Aujourd'hui, je suis grande. Il y a un monsieur qui dort dans mon lit. Il paraît que la nuit je lui vole systématiquement la couverture et même que parfois je lui donne des coups de coude ou de pieds. Mais je ne sais pas si c'est vrai : je dors. Et je n'ai jamais envie de pleurer. Alors cela ne me gêne pas de ne pas pouvoir le faire à cause du monsieur à côté qui pourrait m'entendre.Quand j'étais petite, j'aimais mettre la tête sur le ventre de mon chat et écouter le moteur ronronnant se mettre en marche. Je disais à mes parents que ma chatte Minette était ma fille et qu'eux étaient ses grands-parents. Quand je sortais de la maison, j'avais plein de poils blancs sur mes vêtements et les gens disaient : Oh, tu as un chat ?

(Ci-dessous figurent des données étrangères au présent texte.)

(* ===== verification/PyData.v ===== *)
(** * PyData: Python's [dict] and [list] as the script uses them

    A [dict] keeps its keys in insertion order and holds each key once;
    it is modelled as an association list.  The script builds its two
    tables with dict literals, looks keys up with [in], [d[k]] and
    [d.get(k)], and walks [d.items()] in order.  [Dict.to_gmap] relates
    the association list to stdpp's finite maps, so that lookups can be
    reasoned about extensionally.

    A [list] is a [list]; the history is only ever appended to, popped
    and read at its last position.

    [PyVal] is the part of Python's universe of values the script can
    hold in [optimized] and [explanation_text]: a [str], [None], or a
    [dict] from [str] to [str] or [None] (what a chain returns). *)

From Stdlib Require Import Ascii String List Lia.
From stdpp Require Import base tactics option list strings gmap.
From S2P Require Import Prelude PyString.

(** ** Dictionaries *)

Module Dict.
Section dict.
Context {K V : Type} `{EqDecision K}.

(** [d.get(k)]: the value of [k], [None] when [k] is not a key. *)
Fixpoint get (k : K) (d : list (K * V)) : option V :=
  match d with
  | [] => None
  | (k', v) :: d' => if decide (k' = k) then Some v else get k d'
  end.

(** [k in d] *)
Definition contains (k : K) (d : list (K * V)) : bool :=
  match get k d with Some _ => true | None => false end.

(** [d[k] = v]: the value is replaced where the key already stands, and
    the pair is added at the end otherwise. *)
Fixpoint setitem (k : K) (v : V) (d : list (K * V)) : list (K * V) :=
  match d with
  | [] => [(k, v)]
  | (k', v') :: d' =>
      if decide (k' = k) then (k, v) :: d' else (k', v') :: setitem k v d'
  end.

(** The dict literal [{k1: v1, ..., kn: vn}]: the pairs are stored from
    left to right. *)
Definition literal (l : list (K * V)) : list (K * V) :=
  foldl (fun d kv => setitem kv.1 kv.2 d) [] l.

(** [d.items()] *)
Definition items (d : list (K * V)) : list (K * V) := d.

(** [d.keys()] *)
Definition keys (d : list (K * V)) : list K := d.*1.

(** [d.values()] *)
Definition values (d : list (K * V)) : list V := d.*2.

(** The first item whose key satisfies [p], as the loop
    [for key, val in d.items(): if p(key): ...; break] finds it. *)
Fixpoint first_item (p : K -> bool) (d : list (K * V)) : option (K * V) :=
  match d with
  | [] => None
  | (k, v) :: d' => if p k then Some (k, v) else first_item p d'
  end.

End dict.

(** The finite map a dict denotes. *)
Definition to_gmap {K V} `{Countable K} (d : list (K * V)) : gmap K V :=
  list_to_map d.

Section dict_lemmas.
Context {K V : Type} `{Countable K}.
Implicit Types (d : list (K * V)) (k : K) (v : V).

Lemma dict_get_to_gmap k d : get k d = to_gmap d !! k.
Proof.
  unfold to_gmap. induction d as [|[k' v'] d IH]; simpl; [done|].
  case_decide; subst; [by rewrite lookup_insert_eq | by rewrite lookup_insert_ne].
Qed.

Lemma dict_get_Some_elem k v d : get k d = Some v -> (k, v) ∈ d.
Proof. rewrite dict_get_to_gmap. apply elem_of_list_to_map_2. Qed.

Lemma dict_get_None k d : get k d = None <-> k ∉ keys d.
Proof. rewrite dict_get_to_gmap. symmetry. apply not_elem_of_list_to_map. Qed.

Lemma dict_elem_get k v d : NoDup (keys d) -> (k, v) ∈ d -> get k d = Some v.
Proof. rewrite dict_get_to_gmap. apply elem_of_list_to_map_1. Qed.

Lemma dict_contains_keys k d : contains k d = true <-> k ∈ keys d.
Proof.
  unfold contains. destruct (get k d) eqn:E.
  - split; [intros _ | done]. apply dict_get_Some_elem in E.
    apply list_elem_of_fmap. by exists (k, v).
  - apply dict_get_None in E. by split.
Qed.

Lemma dict_setitem_get k v d : get k (setitem k v d) = Some v.
Proof.
  induction d as [|[k' v'] d IH]; simpl; [by rewrite decide_True|].
  case_decide; simpl; [by rewrite decide_True | by rewrite decide_False].
Qed.

Lemma dict_setitem_get_ne k k' v d : k <> k' -> get k' (setitem k v d) = get k' d.
Proof.
  intros Hne. induction d as [|[k0 v0] d IH]; simpl; [by rewrite decide_False|].
  repeat (case_decide; simpl; subst); congruence.
Qed.

Lemma dict_setitem_fresh k v d : k ∉ keys d -> setitem k v d = d ++ [(k, v)].
Proof.
  induction d as [|[k' v'] d IH]; simpl; [done|].
  intros [? ?]%not_elem_of_cons. rewrite decide_False by done. by rewrite IH.
Qed.

Lemma dict_literal_snoc (l : list (K * V)) k v :
  literal (l ++ [(k, v)]) = setitem k v (literal l).
Proof. unfold literal. by rewrite foldl_app. Qed.

Lemma dict_literal_get k (l : list (K * V)) : get k (literal l) = get k (reverse l).
Proof.
  induction l as [|[k' v'] l IH] using rev_ind; [done|].
  rewrite dict_literal_snoc, reverse_snoc. simpl. case_decide; subst.
  - apply dict_setitem_get.
  - by rewrite dict_setitem_get_ne.
Qed.

Lemma dict_first_item_Some (p : K -> bool) d k v :
  first_item p d = Some (k, v) <->
  exists d1 d2, d = d1 ++ (k, v) :: d2 /\ p k = true /\
    Forall (fun kv => p kv.1 = false) d1.
Proof.
  revert k v. induction d as [|[k' v'] d IH]; intros k v; simpl.
  - split; [done|]. intros ([|??] & ? & ? & _); done.
  - destruct (p k') eqn:E.
    + split.
      * intros [= <- <-]. by exists [], d.
      * intros ([|[k0 v0] d1] & d2 & Hd & Hp & Hall); simplify_eq/=; [done|].
        apply Forall_cons in Hall as [? _]. simpl in *. congruence.
    + rewrite IH. split.
      * intros (d1 & d2 & -> & ? & ?). exists ((k', v') :: d1), d2.
        split_and!; [done..|]. by constructor.
      * intros ([|[k0 v0] d1] & d2 & Hd & Hp & Hall); simplify_eq/=; [congruence|].
        apply Forall_cons in Hall as [_ ?]. eauto.
Qed.

End dict_lemmas.

(** A loop that stops at the first key [k] with [f k = x] is a lookup of
    [x] in the dict whose keys are mapped through [f]. *)
Lemma dict_first_item_as_get {K K' V} `{EqDecision K'} (f : K -> K') (x : K')
    (d : list (K * V)) :
  snd <$> first_item (fun k => bool_decide (f k = x)) d =
  get x ((fun kv => (f kv.1, kv.2)) <$> d).
Proof.
  induction d as [|[k v] d IH]; simpl; [done|].
  case_bool_decide; case_decide; simplify_eq/=; done.
Qed.

End Dict.

(** ** Lists *)

Module PyList.
Section pylist.
Context {A : Type}.

(** [l.append(x)] *)
Definition append (l : list A) (x : A) : list A := l ++ [x].

(** [l[-1]]; [None] stands for the [IndexError] of an empty list. *)
Definition last_item (l : list A) : option A := last l.

(** [l.pop()]: the last item and the list without it; [None] stands for
    the [IndexError] of an empty list. *)
Definition pop (l : list A) : option (A * list A) :=
  match last l with
  | Some x => Some (x, removelast l)
  | None => None
  end.

Lemma pylist_pop_append l x : pop (append l x) = Some (x, l).
Proof. unfold pop, append. by rewrite last_snoc, removelast_last. Qed.

Lemma pylist_length_append l x : length (append l x) = S (length l).
Proof. unfold append. rewrite length_app. simpl. lia. Qed.

Lemma pylist_pop_Some l x l' : pop l = Some (x, l') <-> l = append l' x.
Proof.
  unfold pop, append. split.
  - destruct (last l) as [y|] eqn:E; [|done]. intros [= <- <-].
    apply last_Some in E as [l' ->]. by rewrite removelast_last.
  - intros ->. by rewrite last_snoc, removelast_last.
Qed.

(** Popping does not touch the items that stay. *)
Lemma pylist_removelast_lookup (l : list A) i :
  (S i < length l)%nat -> removelast l !! i = l !! i.
Proof.
  destruct l as [|x l _] using rev_ind; [simpl; lia|].
  rewrite length_app, removelast_last. simpl. intros. rewrite lookup_app_l; [done|lia].
Qed.

Lemma pylist_removelast_length (l : list A) : length (removelast l) = pred (length l).
Proof.
  destruct l as [|x l _] using rev_ind; [done|].
  rewrite length_app, removelast_last. simpl. lia.
Qed.

End pylist.
End PyList.

(** ** Values and exceptions *)

(** The exceptions a run can end with. *)
Inductive Exn : Type :=
| ServiceError (msg : string)     (* raised by the hosted model *)
| AttributeError (attr : string)  (* a method looked up on a value without it *)
| KeyError (key : string)         (* a missing input of a template *)
| IndexError                      (* [l[-1]] or [l.pop()] on an empty list *)
| UnicodeDecodeError.             (* an uploaded file that is not UTF-8 *)

Inductive PyVal : Type :=
| VStr (s : string)
| VNone
| VDict (d : list (string * option string)).

Module Val.

Definition of_option (o : option string) : PyVal :=
  match o with
  | Some s => VStr s
  | None => VNone
  end.

(** [v["text"] if isinstance(v, dict) and "text" in v else v], the
    expression of lines 291, 305 and 357. *)
Definition text_of (v : PyVal) : PyVal :=
  match v with
  | VDict d =>
      if Dict.contains "text" d
      then match Dict.get "text" d with
           | Some o => of_option o
           | None => v
           end
      else v
  | _ => v
  end.

Definition is_str (v : PyVal) : bool :=
  match v with VStr _ => true | _ => false end.

(** A dict with a [str] under ["text"] yields that [str]. *)
Lemma val_text_of_dict d s :
  Dict.get "text" d = Some (Some s) -> text_of (VDict d) = VStr s.
Proof. unfold text_of, Dict.contains. by intros ->. Qed.

End Val.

Aujourd'hui, je suis grande. Et ne plus avoir de chat dans la maison, ça me manque bien souvent.Quand j'étais petite, je n'avais pas d'idée précise de ce que je serais plus tard. Si j'aurais des enfants, un mari, une maison, de l'argent. Me projeter si loin m'était impossible (un an = 25 ans à cet âge-là). Je savais seulement que je ferais de belles choses quand je serais grande. Un jour, je m'étais composé un petit mot, cacheté dans une enveloppe faite maison, avec mon nom et une date lointaine : j'avais écrit à celle que je deviendrais, comme si cette fille que je serais un jour était forcément une autre que moi-même. Je ne sais plus ce que je me disais dans ce mot. J'ai oublié. Et le mot s'est perdu - disparu dans un cahier d'écolier, peut-être.

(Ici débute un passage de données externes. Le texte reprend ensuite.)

(* ===== verification/Prompt.v ===== *)
(** * Prompt: the two prompt templates and the chains that run them

    Lines 223-241 of src/CodeOptimizer.py.  A [PromptTemplate] built by
    [from_template] is the list of its literal pieces and of its fields
    ([{language}], [{code}]); formatting replaces every field by [str] of
    the input of that name.  A chain formats its template with the inputs
    it is invoked with, sends the text to the model and returns the
    inputs together with the answer under the key ["text"].

    The hosted model is a collaborator: the class [Chains] is what the
    script calls, [llm_chains] is the chain of the library over any model,
    and the theorems on the script hold for every instance of [Chains]. *)

From Stdlib Require Import Ascii String List ZArith Lia.
From stdpp Require Import base tactics option list strings.
From S2P Require Import Prelude PyString PyData.

(** ** Templates *)

Inductive Segment : Type :=
| Lit (s : string)
| Field (name : string).

Definition Template : Type := list Segment.

(** The inputs of a chain: [{"code": ..., "language": ...}]. *)
Definition Inputs : Type := list (string * option string).

(** [template.format] with the inputs as keyword arguments; a field
    without an input raises [KeyError]. *)
Fixpoint format (t : Template) (inputs : Inputs) : result Exn string :=
  match t with
  | [] => Ok ""
  | Lit s :: t' => rmap (String.append s) (format t' inputs)
  | Field f :: t' =>
      match Dict.get f inputs with
      | Some v => rmap (String.append (Str.of_option v)) (format t' inputs)
      | None => Err (KeyError f)
      end
  end.

(** [template.input_variables] *)
Fixpoint input_variables (t : Template) : list string :=
  match t with
  | [] => []
  | Lit _ :: t' => input_variables t'
  | Field f :: t' => f :: input_variables t'
  end.

(** The line feed written [\n] in the source. *)
Definition nl : string := String "010" "".

(** Lines 223-228. *)
Definition prompt : Template :=
  [Lit "You are a helpful code formatter and explainer. ";
   Lit "Given the following messy or unordered "; Field "language";
   Lit " code, return a clean, well-formatted, and readable version with helpful comments explaining the code. ";
   Lit "Do not add explanations outside the code, just return the cleaned and commented code.";
   Lit nl; Lit nl;
   Lit "Messy code:"; Lit nl; Field "code"; Lit nl; Lit nl;
   Lit "Cleaned and commented code:"].

(** Lines 232-240. *)
Definition explain_prompt : Template :=
  [Lit "You are a helpful programming assistant. ";
   Lit "Explain what the following "; Field "language";
   Lit " code does, step by step, in a visually structured way. ";
   Lit "For each important code line or block, start with a callout (➤) and show the code using inline code formatting (single backticks). ";
   Lit "Then, use bullet points to explain what that line or block does. ";
   Lit "Highlight important terms or concepts in bold. ";
   Lit "Use clear, readable markdown, and make the explanation easy to scan, like a professional code review or tutorial.";
   Lit nl; Lit nl;
   Lit "Code:"; Lit nl; Field "code"; Lit nl; Lit nl;
   Lit "Explanation:"].

(** The inputs the script passes at lines 290, 304 and 356. *)
Definition chain_inputs (code : string) (language : option string) : Inputs :=
  Dict.literal [("code", Some code); ("language", language)].

(** ** Chains *)

(** [chain.invoke] (line 229) and [explain_chain.invoke] (line 241) as
    the script sees them: a value or an exception. *)
Class Chains := {
  chain_invoke : Inputs -> result Exn PyVal;
  explain_chain_invoke : Inputs -> result Exn PyVal
}.

(** [LLMChain(llm, prompt).invoke(inputs)]: the formatted prompt goes to
    the model and the answer comes back under ["text"], after the
    inputs. *)
Definition llm_chain_invoke (llm : string -> result Exn string) (t : Template)
    (inputs : Inputs) : result Exn PyVal :=
  rbind (format t inputs) (fun text =>
  rbind (llm text) (fun answer =>
  Ok (VDict (Dict.setitem "text" (Some answer) inputs)))).

Definition llm_chains (llm : string -> result Exn string) : Chains := {|
  chain_invoke := llm_chain_invoke llm prompt;
  explain_chain_invoke := llm_chain_invoke llm explain_prompt
|}.

(** ** Definitions used to state the properties *)

(** What stands before and after the code in the formatted [prompt]. *)
Definition prompt_head (language : option string) : string :=
  "You are a helpful code formatter and explainer. " +:+
  "Given the following messy or unordered " +:+ Str.of_option language +:+
  " code, return a clean, well-formatted, and readable version with helpful comments explaining the code. " +:+
  "Do not add explanations outside the code, just return the cleaned and commented code." +:+
  nl +:+ nl +:+ "Messy code:" +:+ nl.

Definition prompt_tail : string :=
  nl +:+ nl +:+ "Cleaned and commented code:".

(** A model for examples: it answers every prompt with the same text. *)
Definition constant_llm (answer : string) (text : string) : result Exn string :=
  Ok answer.

(** A model for examples: the service is down. *)
Definition failing_llm (text : string) : result Exn string :=
  Err (ServiceError "quota exceeded").

(** ** Properties *)

Section format_lemmas.
Implicit Types (t : Template) (inputs : Inputs).

Lemma format_app t1 t2 inputs :
  format (t1 ++ t2) inputs =
  rbind (format t1 inputs) (fun s1 => rmap (String.append s1) (format t2 inputs)).
Proof.
  induction t1 as [|[s|f] t1 IH]; simpl.
  - by destruct (format t2 inputs).
  - rewrite IH. destruct (format t1 inputs), (format t2 inputs); simpl; try done.
    by rewrite Str.app_assoc.
  - destruct (Dict.get f inputs); [|done]. rewrite IH.
    destruct (format t1 inputs), (format t2 inputs); simpl; try done.
    by rewrite Str.app_assoc.
Qed.

(** Formatting succeeds exactly when every field has an input. *)
Lemma format_ok_iff t inputs :
  is_ok (format t inputs) = true <->
  Forall (fun f => Dict.contains f inputs = true) (input_variables t).
Proof.
  induction t as [|[s|f] t IH]; simpl.
  - by split.
  - by destruct (format t inputs).
  - rewrite Forall_cons, <- IH. unfold Dict.contains.
    destruct (Dict.get f inputs), (format t inputs); simpl; intuition.
Qed.

Lemma prompt_variables : input_variables prompt = ["language"; "code"].
Proof. done. Qed.

Lemma explain_prompt_variables :
  input_variables explain_prompt = ["language"; "code"].
Proof. done. Qed.

(** The formatted cleaning prompt is the code between a head that
    depends on the language only and a fixed tail. *)
Theorem format_prompt_spec code language :
  format prompt (chain_inputs code language) =
  Ok (prompt_head language +:+ code +:+ prompt_tail).
Proof.
  unfold prompt, prompt_head, prompt_tail. simpl. f_equal.
  by rewrite !Str.app_assoc.
Qed.

(** Two codes give two prompts: the model is asked about the code it was
    given. *)
Theorem format_prompt_inj code1 code2 language :
  format prompt (chain_inputs code1 language) =
  format prompt (chain_inputs code2 language) -> code1 = code2.
Proof.
  rewrite !format_prompt_spec. intros [= Heq].
  apply (inj (String.append _)) in Heq. by apply Str.app_inv_tail in Heq.
Qed.

(** A language that is not resolved reaches the model as the word
    [None]. *)
Lemma prompt_head_None :
  prompt_head None =
  "You are a helpful code formatter and explainer. Given the following messy or unordered None code, return a clean, well-formatted, and readable version with helpful comments explaining the code. Do not add explanations outside the code, just return the cleaned and commented code." +:+ nl +:+ nl +:+ "Messy code:" +:+ nl.
Proof. done. Qed.

End format_lemmas.

Section chain_lemmas.
Context (llm : string -> result Exn string).

(** The cleaning chain sends the model the head of the prompt with the
    language, the code and the tail, and returns the inputs with the answer
    under the key text; it fails only when the model does. *)
Lemma llm_chain_invoke_prompt code language :
  llm_chain_invoke llm prompt (chain_inputs code language) =
  rmap (fun answer =>
          VDict (Dict.setitem "text" (Some answer) (chain_inputs code language)))
       (llm (prompt_head language +:+ code +:+ prompt_tail)).
Proof. unfold llm_chain_invoke. by rewrite format_prompt_spec. Qed.

(** What the script reads from the result of the library's chain is the
    answer of the model, a [str]. *)
Lemma llm_chain_text_of t inputs v :
  llm_chain_invoke llm t inputs = Ok v -> exists answer, Val.text_of v = VStr answer.
Proof.
  unfold llm_chain_invoke. intros (text & _ & (answer & _ & [= <-])%rbind_Ok_inv)%rbind_Ok_inv.
  exists answer. apply Val.val_text_of_dict, Dict.dict_setitem_get.
Qed.

End chain_lemmas.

Aujourd'hui, je suis grande. Mais je ne sais toujours pas ce que je serai plus tard. La maison, le mari, c'est fait. Mais le reste ? Je suis encore convaincue qu'un jour je ferai des belles choses. Mais j'ai peur du temps qui passe. Et si je mourrais sans avoir rien fait d'intéressant de ma vie ? Souvent, j'ai envie de me donner des gifles, pour me punir de ne pas aller jusqu'au bout de mes projets - si incertains soient-ils.Quand j'étais petite, je n'aimais pas jouer pour jouer. Jouer à la poupée, OK, cela pouvait être amusant un temps, mais après un mercredi passé avec les Barbies, que restait-il de ma journée ? J'avais peur du temps qui passe, déjà. Alors je préférais mille fois mieux les jeux qui laissaient des traces. Dessiner. Écrire. Coudre. Tricoter. Fabriquer des objets improbables avec des nouilles crues ou des bâtons d'esquimau. J'étais la reine du bricolage. Je fabriquais des tas de cahiers pour y consigner mes merveilles et mes oeuvres venaient s'accumuler dans le tiroir "à fête des mères" dans lequel mes parents entassaient précieusement tous mes petits bricolages.

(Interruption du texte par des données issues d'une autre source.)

(** ** The chains of the source *)

(** [LLMChain(llm=llm, prompt=t)] and [LLMChain(llm=llm, prompt=t')]. *)
Definition template_chains (llm : string -> result Exn string) (t t' : Template) : Chains := {|
  chain_invoke := llm_chain_invoke llm t;
  explain_chain_invoke := llm_chain_invoke llm t'
|}.

(** Lines 223-241: the two templates are read from their text and the
    chains are made over them. *)
Definition source_chains (llm : string -> result Exn string) : result FormatError Chains :=
  rbind (from_template prompt_text) (fun t =>
  rbind (from_template explain_prompt_text) (fun t' =>
  Ok (template_chains llm t t'))).

(** ** What the reader has read so far *)

Definition mode_text (m : ReaderMode) : string :=
  match m with
  | InLit => ""
  | AfterOpen => "{"
  | AfterClose => "}"
  | InField name => String "{" name
  end.

Definition mode_ok (m : ReaderMode) : bool :=
  match m with InField name => plain_name name | _ => true end.

(** ** Properties *)

(** [String.append] does not simplify: its two equations are rewritten. *)
Ltac str_simpl := rewrite ?Str.app_cons, ?Str.app_nil_l.

Section reading.
Implicit Types (c : ascii) (s name rest : string) (t : Template) (m : ReaderMode).
Implicit Types (r : result FormatError Template).

Lemma push_Ok_inv c r t : push c r = Ok t -> exists t', r = Ok t' /\ t = cons_char c t'.
Proof. destruct r; [|done]. intros [= <-]. eauto. Qed.

Lemma rmap_cons_Ok_inv (x : Segment) r t :
  rmap (cons x) r = Ok t -> exists t', r = Ok t' /\ t = x :: t'.
Proof. destruct r; [|done]. intros [= <-]. eauto. Qed.

(** A character of a literal piece is written as itself, a brace
    twice. *)
Lemma to_text_cons_char c t :
  to_text (cons_char c t) =
  match cat_of c with
  | Open | Close => String c (String c (to_text t))
  | _ => String c (to_text t)
  end.
Proof. destruct t as [|[s|name] t]; cbn [cons_char to_text escape]; by destruct (cat_of c). Qed.
(* ===== verification/Markup.v ===== *)
(** * Markup: the text of the constant HTML and of the style sheet

    The script writes seven constant blocks of markup with
    [st.markdown(..., unsafe_allow_html=True)]: the header and the
    features (lines 48-82), the heading of the input (87-91), the opening
    and the closing tag around an explanation and around the comparison
    view (306, 309, 325, 351), the footer (362-367) and the style sheet
    (370-520).  [Script] names them ([HtmlBlock]); this file holds their
    text, character by character, and what can be said of it: how the
    [div] elements nest, in each block and on each page, and which
    classes the markup uses and the style sheet defines.

    A string of Rocq cannot hold a double quote next to another one, so
    the quote is the constant [q] and the lines of a block are joined by
    [unlines]. *)

From Stdlib Require Import Ascii String List.
From stdpp Require Import base tactics option list strings.
From S2P Require Import Prelude PyString PyData Language Prompt Session.
From S2P Require Import Script Controller Run Page.

(** ** The text *)

(** The double quote; the end of a line is [nl] of [Prompt]. *)
Definition q : string := String (ascii_of_nat 34) "".

(** The lines [ls], each followed by the end of a line. *)
Definition unlines (ls : list string) : string :=
  foldr (fun l s => l +:+ nl +:+ s) "" ls.
(* ===== verification/Browser.v ===== *)
(** * Browser: the widgets between two executions

    [Script] takes the widgets of one execution as an input.  This file
    models where they come from: the browser session that Streamlit keeps
    for one user, with the file in the uploader (key
    [main_file_uploader]), the state of the text area (key
    [main_code_input], lines 106-117), the page on display, and the
    session state of the script.

    The rules of the framework that the script relies on are modelled
    from Streamlit's documentation of widget behaviour:

    - a widget is identified by the arguments it is created with; a call
      of [st.text_area] whose [value] argument differs from the one of the
      previous execution creates a new widget that shows [value], a call
      with the same argument returns what the user left in the widget
      ([text_area_widget]);
    - a widget that an execution does not create loses its state
      ([execute]);
    - the callback [on_change] runs before the execution that the edit
      causes, and sees the new text under the key of the widget
      ([apply_event]);
    - a button returns [True] in the execution its press causes and in
      no other; [st.rerun()] starts a new execution without any button
      ([runner], [deliver]);
    - the user can act on the widgets of the page on display only
      ([enabled]).

    [browse] is what one event of the user makes of the browser session,
    [session] a sequence of events, [reachable_browser] the sessions a
    user can get to from a new tab. *)

From Stdlib Require Import Ascii String List ZArith Lia.
From stdpp Require Import base tactics option list strings.
From S2P Require Import Prelude PyString PyData Language Prompt Session.
From S2P Require Import Script Invariant Controller Run Page Sessions.

(** ** Data *)

(** The state of the text area: the [value] argument of the call that
    created it, and the text it holds (what
    [st.session_state.main_code_input] reads). *)
Record WidgetState : Type := {
  created_with : string;
  main_code_input : string
}.

(** One browser session. *)
Record Browser : Type := {
  stored : Stored;                     (* st.session_state, the keys of the script *)
  uploader : option UploadedFile;      (* the file in the uploader *)
  area : option WidgetState;           (* the text area, when the page has one *)
  shown : list Element;                (* the page on display *)
  ended : Outcome;                     (* how the last execution ended *)
  clock : nat                          (* the executions so far *)
}.

(** The hosted model over time: the chains as they answer in the
    execution number [n] of the session. *)
Class Service : Type := { chains_at : nat -> Chains }.

(** The service returns text where the script reads it, always. *)
Class TextService (S : Service) : Prop :=
  text_service n :: TextChains (chains_at n).

(** What the user can do between two executions. *)
Inductive Event : Type :=
| Edit (text : string)          (* leaves the text area with a new text *)
| Upload (f : UploadedFile)     (* puts a file in the uploader *)
| Remove                        (* takes the file out of the uploader *)
| Press (a : Action).           (* presses a button; [Idle] asks for a rerun *)

(** ** The widgets *)

(** [st.text_area(value=value, key="main_code_input")] on the widget
    state [a]: the text of the widget when it was created with the same
    value, and a new widget that holds [value] otherwise. *)
Definition text_area_widget (a : option WidgetState) (value : string) : string :=
  match a with
  | Some t => if decide (created_with t = value) then main_code_input t else value
  | None => value
  end.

Aujourd'hui, je suis grande. Je ne fais guère rien de mes mains. Un jour, j'ai compris que je n'étais pas douée dans les travaux manuels. Mais j'ai toujours le besoin irrépressible de laisser des traces de moi. Alors je noircis des pages dans lesquelles je déplore la fuite du temps.Quand j'étais petite, j'étais plutôt heureuse, au fond.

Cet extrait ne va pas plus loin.